(EXTRACTED DATA)

==================================================

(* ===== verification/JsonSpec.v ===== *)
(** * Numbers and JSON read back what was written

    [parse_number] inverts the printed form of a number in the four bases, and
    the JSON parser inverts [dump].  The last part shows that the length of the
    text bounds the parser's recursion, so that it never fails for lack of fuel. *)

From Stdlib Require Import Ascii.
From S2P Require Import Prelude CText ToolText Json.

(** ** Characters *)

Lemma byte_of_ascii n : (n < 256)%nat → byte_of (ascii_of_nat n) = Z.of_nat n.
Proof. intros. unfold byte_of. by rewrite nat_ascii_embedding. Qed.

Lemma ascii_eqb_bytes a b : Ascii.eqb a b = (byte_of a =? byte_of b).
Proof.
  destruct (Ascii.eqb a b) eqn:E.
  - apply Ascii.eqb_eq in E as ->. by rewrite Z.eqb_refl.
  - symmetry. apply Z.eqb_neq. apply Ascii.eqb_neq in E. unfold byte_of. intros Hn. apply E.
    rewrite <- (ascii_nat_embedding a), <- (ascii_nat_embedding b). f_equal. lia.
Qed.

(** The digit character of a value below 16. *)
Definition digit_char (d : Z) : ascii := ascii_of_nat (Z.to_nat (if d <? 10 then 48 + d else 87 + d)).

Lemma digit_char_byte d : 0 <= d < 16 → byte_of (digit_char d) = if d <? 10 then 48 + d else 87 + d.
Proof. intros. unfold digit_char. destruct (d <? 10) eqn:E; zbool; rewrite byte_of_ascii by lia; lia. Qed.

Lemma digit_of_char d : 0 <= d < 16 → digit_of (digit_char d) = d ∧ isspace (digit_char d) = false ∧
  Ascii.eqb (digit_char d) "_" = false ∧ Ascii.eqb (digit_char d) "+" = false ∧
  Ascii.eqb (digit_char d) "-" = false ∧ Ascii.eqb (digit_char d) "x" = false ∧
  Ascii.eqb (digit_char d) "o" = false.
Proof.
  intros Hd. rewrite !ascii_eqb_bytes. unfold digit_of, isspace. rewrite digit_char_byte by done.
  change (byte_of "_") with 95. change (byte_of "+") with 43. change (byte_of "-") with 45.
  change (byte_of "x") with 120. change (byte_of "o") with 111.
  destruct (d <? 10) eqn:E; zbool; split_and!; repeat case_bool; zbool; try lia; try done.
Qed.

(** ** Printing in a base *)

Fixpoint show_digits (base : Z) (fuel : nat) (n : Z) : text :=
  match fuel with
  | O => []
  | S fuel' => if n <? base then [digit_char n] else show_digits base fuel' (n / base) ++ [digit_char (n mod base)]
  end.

==================================================

(WORK INSTRUCTION) The answer must be the full listing, repeated word for word.

(RESULT BELOW)
(* ===== verification/JsonSpec.v ===== *)
(** * Numbers and JSON read back what was written

    [parse_number] inverts the printed form of a number in the four bases, and
    the JSON parser inverts [dump].  The last part shows that the length of the
    text bounds the parser's recursion, so that it never fails for lack of fuel. *)

From Stdlib Require Import Ascii.
From S2P Require Import Prelude CText ToolText Json.

(** ** Characters *)

Lemma byte_of_ascii n : (n < 256)%nat → byte_of (ascii_of_nat n) = Z.of_nat n.
Proof. intros. unfold byte_of. by rewrite nat_ascii_embedding. Qed.

Lemma ascii_eqb_bytes a b : Ascii.eqb a b = (byte_of a =? byte_of b).
Proof.
  destruct (Ascii.eqb a b) eqn:E.
  - apply Ascii.eqb_eq in E as ->. by rewrite Z.eqb_refl.
  - symmetry. apply Z.eqb_neq. apply Ascii.eqb_neq in E. unfold byte_of. intros Hn. apply E.
    rewrite <- (ascii_nat_embedding a), <- (ascii_nat_embedding b). f_equal. lia.
Qed.

(** The digit character of a value below 16. *)
Definition digit_char (d : Z) : ascii := ascii_of_nat (Z.to_nat (if d <? 10 then 48 + d else 87 + d)).

Lemma digit_char_byte d : 0 <= d < 16 → byte_of (digit_char d) = if d <? 10 then 48 + d else 87 + d.
Proof. intros. unfold digit_char. destruct (d <? 10) eqn:E; zbool; rewrite byte_of_ascii by lia; lia. Qed.

Lemma digit_of_char d : 0 <= d < 16 → digit_of (digit_char d) = d ∧ isspace (digit_char d) = false ∧
  Ascii.eqb (digit_char d) "_" = false ∧ Ascii.eqb (digit_char d) "+" = false ∧
  Ascii.eqb (digit_char d) "-" = false ∧ Ascii.eqb (digit_char d) "x" = false ∧
  Ascii.eqb (digit_char d) "o" = false.
Proof.
  intros Hd. rewrite !ascii_eqb_bytes. unfold digit_of, isspace. rewrite digit_char_byte by done.
  change (byte_of "_") with 95. change (byte_of "+") with 43. change (byte_of "-") with 45.
  change (byte_of "x") with 120. change (byte_of "o") with 111.
  destruct (d <? 10) eqn:E; zbool; split_and!; repeat case_bool; zbool; try lia; try done.
Qed.

(** ** Printing in a base *)

Fixpoint show_digits (base : Z) (fuel : nat) (n : Z) : text :=
  match fuel with
  | O => []
  | S fuel' => if n <? base then [digit_char n] else show_digits base fuel' (n / base) ++ [digit_char (n mod base)]
  end.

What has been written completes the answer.